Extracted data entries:
# # #
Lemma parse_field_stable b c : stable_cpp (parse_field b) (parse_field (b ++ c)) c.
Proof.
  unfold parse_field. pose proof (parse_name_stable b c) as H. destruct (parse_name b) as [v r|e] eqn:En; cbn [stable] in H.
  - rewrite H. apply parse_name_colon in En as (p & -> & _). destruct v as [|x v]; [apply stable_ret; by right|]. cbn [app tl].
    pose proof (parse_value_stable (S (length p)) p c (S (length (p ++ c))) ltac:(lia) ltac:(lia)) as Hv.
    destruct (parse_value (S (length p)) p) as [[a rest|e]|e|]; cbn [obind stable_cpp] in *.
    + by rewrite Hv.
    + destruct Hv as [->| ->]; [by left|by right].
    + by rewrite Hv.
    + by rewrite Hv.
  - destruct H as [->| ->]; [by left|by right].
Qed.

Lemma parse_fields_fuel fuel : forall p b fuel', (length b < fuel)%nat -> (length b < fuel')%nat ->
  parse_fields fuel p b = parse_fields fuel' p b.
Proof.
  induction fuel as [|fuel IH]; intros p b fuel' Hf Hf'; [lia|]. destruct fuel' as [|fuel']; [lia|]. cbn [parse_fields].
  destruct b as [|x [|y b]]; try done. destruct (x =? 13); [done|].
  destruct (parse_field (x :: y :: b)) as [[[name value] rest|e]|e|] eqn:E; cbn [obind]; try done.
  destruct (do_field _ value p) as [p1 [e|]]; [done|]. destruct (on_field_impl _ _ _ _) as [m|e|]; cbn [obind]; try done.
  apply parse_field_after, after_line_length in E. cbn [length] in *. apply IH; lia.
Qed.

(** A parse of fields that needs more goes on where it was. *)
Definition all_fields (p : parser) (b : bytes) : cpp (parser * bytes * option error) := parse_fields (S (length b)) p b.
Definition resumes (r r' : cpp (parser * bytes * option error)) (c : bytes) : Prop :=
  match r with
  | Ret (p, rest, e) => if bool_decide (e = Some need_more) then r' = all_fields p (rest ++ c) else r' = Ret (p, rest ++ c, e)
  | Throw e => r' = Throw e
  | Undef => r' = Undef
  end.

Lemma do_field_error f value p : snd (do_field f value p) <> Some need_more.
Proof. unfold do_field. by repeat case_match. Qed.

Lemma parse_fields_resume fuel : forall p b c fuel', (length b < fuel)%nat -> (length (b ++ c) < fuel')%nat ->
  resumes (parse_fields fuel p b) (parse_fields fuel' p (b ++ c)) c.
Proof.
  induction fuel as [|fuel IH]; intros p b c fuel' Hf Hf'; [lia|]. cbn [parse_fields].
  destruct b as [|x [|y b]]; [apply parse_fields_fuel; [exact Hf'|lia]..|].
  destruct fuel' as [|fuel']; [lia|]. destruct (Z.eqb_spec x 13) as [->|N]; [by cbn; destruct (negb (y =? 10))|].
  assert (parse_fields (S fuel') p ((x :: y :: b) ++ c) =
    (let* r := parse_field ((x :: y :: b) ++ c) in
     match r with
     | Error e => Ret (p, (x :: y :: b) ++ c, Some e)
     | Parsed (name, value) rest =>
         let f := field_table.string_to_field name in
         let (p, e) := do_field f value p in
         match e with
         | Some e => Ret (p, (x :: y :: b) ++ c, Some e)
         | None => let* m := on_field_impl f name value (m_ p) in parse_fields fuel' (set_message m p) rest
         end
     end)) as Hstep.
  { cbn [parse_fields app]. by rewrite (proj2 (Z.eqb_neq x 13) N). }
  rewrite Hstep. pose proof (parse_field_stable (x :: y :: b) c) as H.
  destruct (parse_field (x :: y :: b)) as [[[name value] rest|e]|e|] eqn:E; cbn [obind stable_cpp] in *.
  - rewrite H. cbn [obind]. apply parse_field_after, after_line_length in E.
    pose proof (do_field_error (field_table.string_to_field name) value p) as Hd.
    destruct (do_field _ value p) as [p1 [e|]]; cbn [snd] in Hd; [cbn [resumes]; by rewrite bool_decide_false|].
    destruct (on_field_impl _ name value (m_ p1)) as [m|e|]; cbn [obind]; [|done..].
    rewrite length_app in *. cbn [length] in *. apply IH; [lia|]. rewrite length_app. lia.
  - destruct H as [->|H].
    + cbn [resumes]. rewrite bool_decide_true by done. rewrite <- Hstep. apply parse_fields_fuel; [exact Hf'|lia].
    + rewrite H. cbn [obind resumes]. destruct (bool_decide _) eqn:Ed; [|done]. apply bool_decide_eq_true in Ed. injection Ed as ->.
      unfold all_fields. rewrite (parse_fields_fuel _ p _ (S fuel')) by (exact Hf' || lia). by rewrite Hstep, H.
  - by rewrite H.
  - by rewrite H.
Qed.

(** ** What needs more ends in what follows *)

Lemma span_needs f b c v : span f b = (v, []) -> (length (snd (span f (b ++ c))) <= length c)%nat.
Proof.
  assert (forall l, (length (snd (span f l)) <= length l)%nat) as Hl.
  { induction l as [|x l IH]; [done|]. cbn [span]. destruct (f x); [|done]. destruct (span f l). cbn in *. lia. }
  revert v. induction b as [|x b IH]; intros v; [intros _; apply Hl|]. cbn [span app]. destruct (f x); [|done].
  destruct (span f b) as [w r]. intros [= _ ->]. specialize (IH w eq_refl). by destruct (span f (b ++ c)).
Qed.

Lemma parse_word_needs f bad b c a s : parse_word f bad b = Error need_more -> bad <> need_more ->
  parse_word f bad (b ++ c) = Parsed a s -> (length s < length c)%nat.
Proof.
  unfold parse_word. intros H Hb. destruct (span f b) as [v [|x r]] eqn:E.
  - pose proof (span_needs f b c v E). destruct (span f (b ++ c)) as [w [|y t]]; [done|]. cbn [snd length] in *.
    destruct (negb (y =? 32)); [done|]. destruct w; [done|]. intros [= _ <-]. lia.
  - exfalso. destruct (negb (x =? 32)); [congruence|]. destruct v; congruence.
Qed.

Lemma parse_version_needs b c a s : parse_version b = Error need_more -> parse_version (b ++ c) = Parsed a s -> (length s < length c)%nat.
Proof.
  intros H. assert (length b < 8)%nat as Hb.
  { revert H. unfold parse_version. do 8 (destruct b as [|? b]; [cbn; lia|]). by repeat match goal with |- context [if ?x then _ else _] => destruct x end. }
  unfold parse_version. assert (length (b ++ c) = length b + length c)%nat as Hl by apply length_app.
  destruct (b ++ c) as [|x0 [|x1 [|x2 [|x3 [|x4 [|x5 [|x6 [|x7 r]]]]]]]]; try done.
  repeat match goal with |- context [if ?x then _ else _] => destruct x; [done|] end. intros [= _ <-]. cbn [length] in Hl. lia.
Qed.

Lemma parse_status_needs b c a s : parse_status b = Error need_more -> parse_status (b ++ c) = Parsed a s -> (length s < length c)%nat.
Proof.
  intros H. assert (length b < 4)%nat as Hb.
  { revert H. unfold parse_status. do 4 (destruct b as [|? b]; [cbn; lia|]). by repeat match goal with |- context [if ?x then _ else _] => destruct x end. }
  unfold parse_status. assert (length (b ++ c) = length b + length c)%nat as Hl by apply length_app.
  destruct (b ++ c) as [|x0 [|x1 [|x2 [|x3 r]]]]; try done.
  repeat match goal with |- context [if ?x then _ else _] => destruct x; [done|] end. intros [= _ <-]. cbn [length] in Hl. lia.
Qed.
# # #
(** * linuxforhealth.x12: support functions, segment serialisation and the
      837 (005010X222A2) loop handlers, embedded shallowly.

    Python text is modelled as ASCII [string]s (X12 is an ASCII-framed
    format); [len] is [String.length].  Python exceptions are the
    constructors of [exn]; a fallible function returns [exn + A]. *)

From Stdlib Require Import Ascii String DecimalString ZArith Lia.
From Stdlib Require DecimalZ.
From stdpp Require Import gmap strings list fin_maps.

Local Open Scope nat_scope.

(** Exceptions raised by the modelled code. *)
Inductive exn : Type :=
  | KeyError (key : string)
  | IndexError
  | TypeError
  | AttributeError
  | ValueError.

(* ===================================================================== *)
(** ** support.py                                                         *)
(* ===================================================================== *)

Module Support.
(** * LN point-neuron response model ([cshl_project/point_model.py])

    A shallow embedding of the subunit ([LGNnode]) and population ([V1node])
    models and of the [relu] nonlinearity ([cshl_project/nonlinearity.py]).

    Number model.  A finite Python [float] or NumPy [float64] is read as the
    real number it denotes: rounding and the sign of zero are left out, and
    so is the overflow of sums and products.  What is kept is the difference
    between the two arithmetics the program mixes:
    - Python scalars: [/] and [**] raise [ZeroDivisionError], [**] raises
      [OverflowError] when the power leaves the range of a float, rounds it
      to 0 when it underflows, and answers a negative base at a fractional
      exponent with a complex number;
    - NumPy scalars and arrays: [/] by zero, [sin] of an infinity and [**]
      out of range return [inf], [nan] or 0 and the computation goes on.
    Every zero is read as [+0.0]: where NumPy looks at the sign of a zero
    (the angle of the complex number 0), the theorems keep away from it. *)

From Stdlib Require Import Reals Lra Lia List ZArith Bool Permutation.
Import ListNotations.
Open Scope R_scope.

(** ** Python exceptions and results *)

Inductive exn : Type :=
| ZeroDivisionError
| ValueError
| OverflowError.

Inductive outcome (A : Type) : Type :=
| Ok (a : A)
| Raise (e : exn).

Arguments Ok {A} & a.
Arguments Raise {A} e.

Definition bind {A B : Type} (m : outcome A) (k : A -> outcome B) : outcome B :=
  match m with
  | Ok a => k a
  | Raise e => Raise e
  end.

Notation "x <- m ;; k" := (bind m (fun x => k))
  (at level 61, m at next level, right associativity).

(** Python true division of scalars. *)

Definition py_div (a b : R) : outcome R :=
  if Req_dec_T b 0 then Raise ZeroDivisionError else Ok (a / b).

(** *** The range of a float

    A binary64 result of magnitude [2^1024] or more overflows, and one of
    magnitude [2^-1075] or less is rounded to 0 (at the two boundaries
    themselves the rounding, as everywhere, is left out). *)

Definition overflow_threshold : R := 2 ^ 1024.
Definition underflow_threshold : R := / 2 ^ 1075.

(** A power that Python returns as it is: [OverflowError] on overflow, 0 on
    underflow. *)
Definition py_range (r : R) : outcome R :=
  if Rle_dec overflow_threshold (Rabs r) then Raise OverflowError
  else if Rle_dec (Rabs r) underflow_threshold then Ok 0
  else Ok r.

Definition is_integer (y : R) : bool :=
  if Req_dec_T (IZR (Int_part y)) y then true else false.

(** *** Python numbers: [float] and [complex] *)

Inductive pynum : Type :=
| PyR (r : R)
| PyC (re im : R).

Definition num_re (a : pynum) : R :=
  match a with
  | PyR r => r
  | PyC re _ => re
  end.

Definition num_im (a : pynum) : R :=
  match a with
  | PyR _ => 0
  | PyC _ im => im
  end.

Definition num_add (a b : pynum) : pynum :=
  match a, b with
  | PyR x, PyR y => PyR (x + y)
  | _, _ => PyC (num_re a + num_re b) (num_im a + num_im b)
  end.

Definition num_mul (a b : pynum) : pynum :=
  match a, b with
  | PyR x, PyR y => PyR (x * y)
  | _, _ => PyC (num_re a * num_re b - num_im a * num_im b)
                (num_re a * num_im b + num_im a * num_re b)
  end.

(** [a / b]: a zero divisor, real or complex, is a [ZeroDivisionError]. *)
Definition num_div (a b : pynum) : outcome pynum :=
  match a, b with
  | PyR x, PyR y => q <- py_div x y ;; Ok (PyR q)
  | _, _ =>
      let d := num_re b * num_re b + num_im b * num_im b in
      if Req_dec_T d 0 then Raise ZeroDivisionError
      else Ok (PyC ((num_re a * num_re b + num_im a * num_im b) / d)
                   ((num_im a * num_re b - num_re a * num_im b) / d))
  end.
# # #
Task prompt
All lines above that contain "Scope" are required in the answer.

Response to this task
Local Open Scope nat_scope.
Open Scope R_scope.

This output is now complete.